(** ** Block maxima *)

Lemma foldl_f_max_ge l : forall acc x,
  f_nan acc = false -> Forall (fun y => f_nan y = false) l ->
  x = acc \/ x ∈ l -> f_le x (foldl f_max acc l) = true.
Proof.
  induction l as [|y l IH]; intros acc x Ha Hl Hx; cbn [foldl].
  - destruct Hx as [->|Hx%elem_of_nil]; [|done].
    pose proof (f_max_le_l acc acc Ha Ha) as Hm. unfold f_max in Hm. rewrite Ha in Hm.
    by destruct (f_lt acc acc).
  - apply Forall_cons in Hl as [Hy Hl].
    assert (f_nan (f_max acc y) = false) as Hm by by apply f_max_nan.
    assert (f_nan (foldl f_max (f_max acc y) l) = false) as Hf.
    { clear -Hm. revert Hm. generalize (f_max acc y).
      induction l as [|z l IH]; intros a Ha; [done|]. cbn. by apply IH, f_max_nan. }
    destruct Hx as [->|[->|Hx]%elem_of_cons].
    + eapply f_le_trans; [..|apply (IH (f_max acc y)); auto]; auto. by apply f_max_le_l.
    + eapply f_le_trans; [..|apply (IH (f_max acc y)); auto]; auto. by apply f_max_le_r.
    + apply IH; auto.
Qed.

Lemma div_ceil_spec a b i : (0 < b)%nat -> (i < div_ceil a b <-> i * b < a)%nat.
Proof.
  intros Hb. unfold div_ceil. split; intros H.
  - assert (i * b + b <= a + b - 1)%nat; [|lia].
    pose proof (Nat.Div0.mul_div_le (a + b - 1) b). nia.
  - apply Nat.div_le_lower_bound; [lia|]. nia.
Qed.

(** [rebuild_blocks] has one header per 64 postings, and the header of
    block [i / 64] bounds the impact of posting [i] (whenever no impact of the
    list is NaN): the bound Block-Max WAND skips on. *)
Theorem rebuild_blocks_bound (pl : PostingList) (avgdl : f32) (i : nat) (p : Posting) :
  Forall (fun q => f_nan (bm25_impact (p_term_freq q) (p_doc_len q) avgdl) = false)
    (postings pl) ->
  postings pl !! i = Some p ->
  exists b, blocks (rebuild_blocks pl avgdl) !! (i / BLOCK_SIZE)%nat = Some b /\
    f_le (bm25_impact (p_term_freq p) (p_doc_len p) avgdl) (max_impact b) = true.
Proof.
  intros Hnan Hi. pose proof (lookup_lt_Some _ _ _ Hi) as Hlt.
  exists (block_of (postings pl) avgdl (i / BLOCK_SIZE)). unfold rebuild_blocks. cbn [blocks].
  pose proof (Nat.div_mod i BLOCK_SIZE ltac:(done)) as Hdm.
  pose proof (Nat.mod_upper_bound i BLOCK_SIZE ltac:(done)) as Hmod. split.
  - apply list_lookup_fmap_Some. exists (i / BLOCK_SIZE)%nat. split; [done|].
    apply lookup_seq. split; [lia|]. apply div_ceil_spec; [unfold BLOCK_SIZE; lia|]. lia.
  - unfold block_of. cbn [max_impact]. apply foldl_f_max_ge; [done| |].
    + apply Forall_fmap, Forall_take, Forall_drop. done.
    + right. apply list_elem_of_fmap. exists p. split; [done|].
      apply list_elem_of_lookup. exists (i mod BLOCK_SIZE)%nat.
      rewrite lookup_take_lt by (unfold BLOCK_SIZE in *; lia).
      rewrite lookup_drop, <- Hi. f_equal. unfold BLOCK_SIZE in *. lia.
Qed.

Lemma rebuild_blocks_bound_witness :
  let pl := pl_add (pl_add pl_new 0 1 3) 1 1 20 in
  exists b, blocks (rebuild_blocks pl (f32_of_Z 10)) !! 0%nat = Some b /\
    f_le (bm25_impact 1 20 (f32_of_Z 10)) (max_impact b) = true.
Proof.
  apply (rebuild_blocks_bound (pl_add (pl_add pl_new 0 1 3) 1 1 20) (f32_of_Z 10) 1
           (mkPosting 1 1 20)).
  - repeat constructor.
  - reflexivity.
Defined.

Exercise goal:
The required output is the stretch of entries above from the line containing "- assert (i" through the line containing "intros Hnan Hi.", reproduced exactly.

Problem solution:
  - assert (i * b + b <= a + b - 1)%nat; [|lia].
    pose proof (Nat.Div0.mul_div_le (a + b - 1) b). nia.
  - apply Nat.div_le_lower_bound; [lia|]. nia.
Qed.

(** [rebuild_blocks] has one header per 64 postings, and the header of
    block [i / 64] bounds the impact of posting [i] (whenever no impact of the
    list is NaN): the bound Block-Max WAND skips on. *)
Theorem rebuild_blocks_bound (pl : PostingList) (avgdl : f32) (i : nat) (p : Posting) :
  Forall (fun q => f_nan (bm25_impact (p_term_freq q) (p_doc_len q) avgdl) = false)
    (postings pl) ->
  postings pl !! i = Some p ->
  exists b, blocks (rebuild_blocks pl avgdl) !! (i / BLOCK_SIZE)%nat = Some b /\
    f_le (bm25_impact (p_term_freq p) (p_doc_len p) avgdl) (max_impact b) = true.
Proof.
  intros Hnan Hi. pose proof (lookup_lt_Some _ _ _ Hi) as Hlt.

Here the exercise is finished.